(** * Entity resolution / weighted fuzzy matching engine (cbs_match_bot)

    A shallow embedding of
      - app/components/WeightageComponent.py  (WeightCalculator),
      - app/components/FuzzyMatchComponent.py (FuzzyMatcherComponent),
      - app/Utils.py                          (standardize_date_format,
                                               parse_value, get_remarks,
                                               compare_two_stirngs_in_df),
      - app/Constants.py                      (policy constants, code tables),
      - app/WeightageProcess.py               (the tickets of a run),
    together with the properties of the specification that concern them.

    Modelling conventions.
      - Python [str] is [string]; only the ASCII range is modelled (a code
        point above 127 is treated as a non-alphanumeric character).
      - Python [float] is an exact rational [Q]; [round(x, 2)] is rounding to
        the nearest hundredth, ties to even.  Sums and products are exact, so
        a value of the program can differ from the value here by the rounding
        error of binary floating point (0.56 + 0.33 + 0.11 is
        1.0000000000000002 in the program and 1 here), and [round] can differ
        where the exact value is a tie that the nearest double is not
        (round(1/40, 2) is 0.03 in the program and 0.02 here).
      - A Python [dict] is an association list in insertion order with
        first-match lookup.
      - A pandas DataFrame is a list of column names and a list of rows; the
        index labels are taken to be unique, so that selecting by label and
        selecting by position coincide. *)

From Stdlib Require Import List String Ascii Bool Arith ZArith QArith Qabs.
From Stdlib Require Import Lia Lqa Permutation Sorted.
Import ListNotations.

Set Warnings "-abstract-large-number".
Open Scope string_scope.

(* ====================================================================== *)
(** * Python string primitives *)
(* ====================================================================== *)

Module PyStr.

Definition code (c : ascii) : nat := nat_of_ascii c.

Definition is_digit (c : ascii) : bool :=
  (48 <=? code c)%nat && (code c <=? 57)%nat.
Definition is_upper (c : ascii) : bool :=
  (65 <=? code c)%nat && (code c <=? 90)%nat.
Definition is_lower (c : ascii) : bool :=
  (97 <=? code c)%nat && (code c <=? 122)%nat.
Definition is_alpha (c : ascii) : bool := is_upper c || is_lower c.
Definition is_alnum (c : ascii) : bool := is_digit c || is_alpha c.

(** The class [\w] of regular expressions: letters, digits and the underscore. *)
Definition is_word (c : ascii) : bool := is_alnum c || Ascii.eqb c "_"%char.

(** [str.isspace] on the ASCII range: TAB, LF, VT, FF, CR, FS, GS, RS, US
    and the space character. *)
Definition is_space (c : ascii) : bool :=
  ((9 <=? code c)%nat && (code c <=? 13)%nat)
  || ((28 <=? code c)%nat && (code c <=? 32)%nat).

Definition lower_char (c : ascii) : ascii :=
  if is_upper c then ascii_of_nat (code c + 32) else c.
Definition upper_char (c : ascii) : ascii :=
  if is_lower c then ascii_of_nat (code c - 32) else c.

Fixpoint map_chars (f : ascii -> ascii) (s : string) : string :=
  match s with
  | EmptyString => EmptyString
  | String c r => String (f c) (map_chars f r)
  end.

Fixpoint filter_chars (p : ascii -> bool) (s : string) : string :=
  match s with
  | EmptyString => EmptyString
  | String c r => if p c then String c (filter_chars p r) else filter_chars p r
  end.

Fixpoint all_chars (p : ascii -> bool) (s : string) : bool :=
  match s with
  | EmptyString => true
  | String c r => p c && all_chars p r
  end.

(** [s.lower()] *)
Definition lower (s : string) : string := map_chars lower_char s.

(** Removal of a leading, resp. trailing, run of characters in a class. *)
Fixpoint lstrip_by (p : ascii -> bool) (s : string) : string :=
  match s with
  | EmptyString => EmptyString
  | String c r => if p c then lstrip_by p r else s
  end.

Fixpoint rstrip_by (p : ascii -> bool) (s : string) : string :=
  match s with
  | EmptyString => EmptyString
  | String c r =>
      match rstrip_by p r with
      | EmptyString => if p c then EmptyString else String c EmptyString
      | r' => String c r'
      end
  end.

(** [s.strip()] *)
Definition strip (s : string) : string := lstrip_by is_space (rstrip_by is_space s).

Definition is_blank (c : ascii) : bool := Ascii.eqb c " "%char.

(** [s.replace(" ", "")] *)
Definition remove_blanks (s : string) : string :=
  filter_chars (fun c => negb (is_blank c)) s.

(** [s.split(sep)] for a one-character separator. *)
Fixpoint split (sep : ascii) (s : string) : list string :=
  match s with
  | EmptyString => [EmptyString]
  | String c r =>
      if Ascii.eqb c sep then EmptyString :: split sep r
      else match split sep r with
           | [] => [String c EmptyString]
           | w :: ws => String c w :: ws
           end
  end.

(** [sep.join(parts)] *)
Fixpoint join (sep : string) (parts : list string) : string :=
  match parts with
  | [] => EmptyString
  | [p] => p
  | p :: ps => p ++ sep ++ join sep ps
  end.

Fixpoint repeat_char (c : ascii) (n : nat) : string :=
  match n with
  | O => EmptyString
  | S k => String c (repeat_char c k)
  end.

(** [s.zfill(width)]: left padding with zeros, after a leading sign. *)
Definition zfill (width : nat) (s : string) : string :=
  let pad := repeat_char "0"%char (width - String.length s) in
  match s with
  | String c r =>
      if Ascii.eqb c "+"%char || Ascii.eqb c "-"%char
      then String c (pad ++ r)
      else pad ++ s
  | EmptyString => pad
  end.

Definition str_in (x : string) (l : list string) : bool :=
  existsb (String.eqb x) l.

(** [s.upper()] *)
Definition upper (s : string) : string := map_chars upper_char s.

(** [s.find(sub) >= 0]: [sub] occurs in [s]. *)
Fixpoint contains (s sub : string) : bool :=
  String.prefix sub s
  || match s with
     | EmptyString => false
     | String _ r => contains r sub
     end.

(** [re.sub(r"\s+", " ", s)]: every maximal run of white space becomes one
    blank; [in_run] tells that the scan is inside such a run. *)
Fixpoint collapse_from (in_run : bool) (s : string) : string :=
  match s with
  | EmptyString => EmptyString
  | String c r =>
      if is_space c then
        if in_run then collapse_from true r
        else String " "%char (collapse_from true r)
      else String c (collapse_from false r)
  end.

# [To do]
The word "split" appears in some lines of the data. Copy every one of those lines.

# [Response]
(** [s.split(sep)] for a one-character separator. *)
Fixpoint split (sep : ascii) (s : string) : list string :=
      if Ascii.eqb c sep then EmptyString :: split sep r
      else match split sep r with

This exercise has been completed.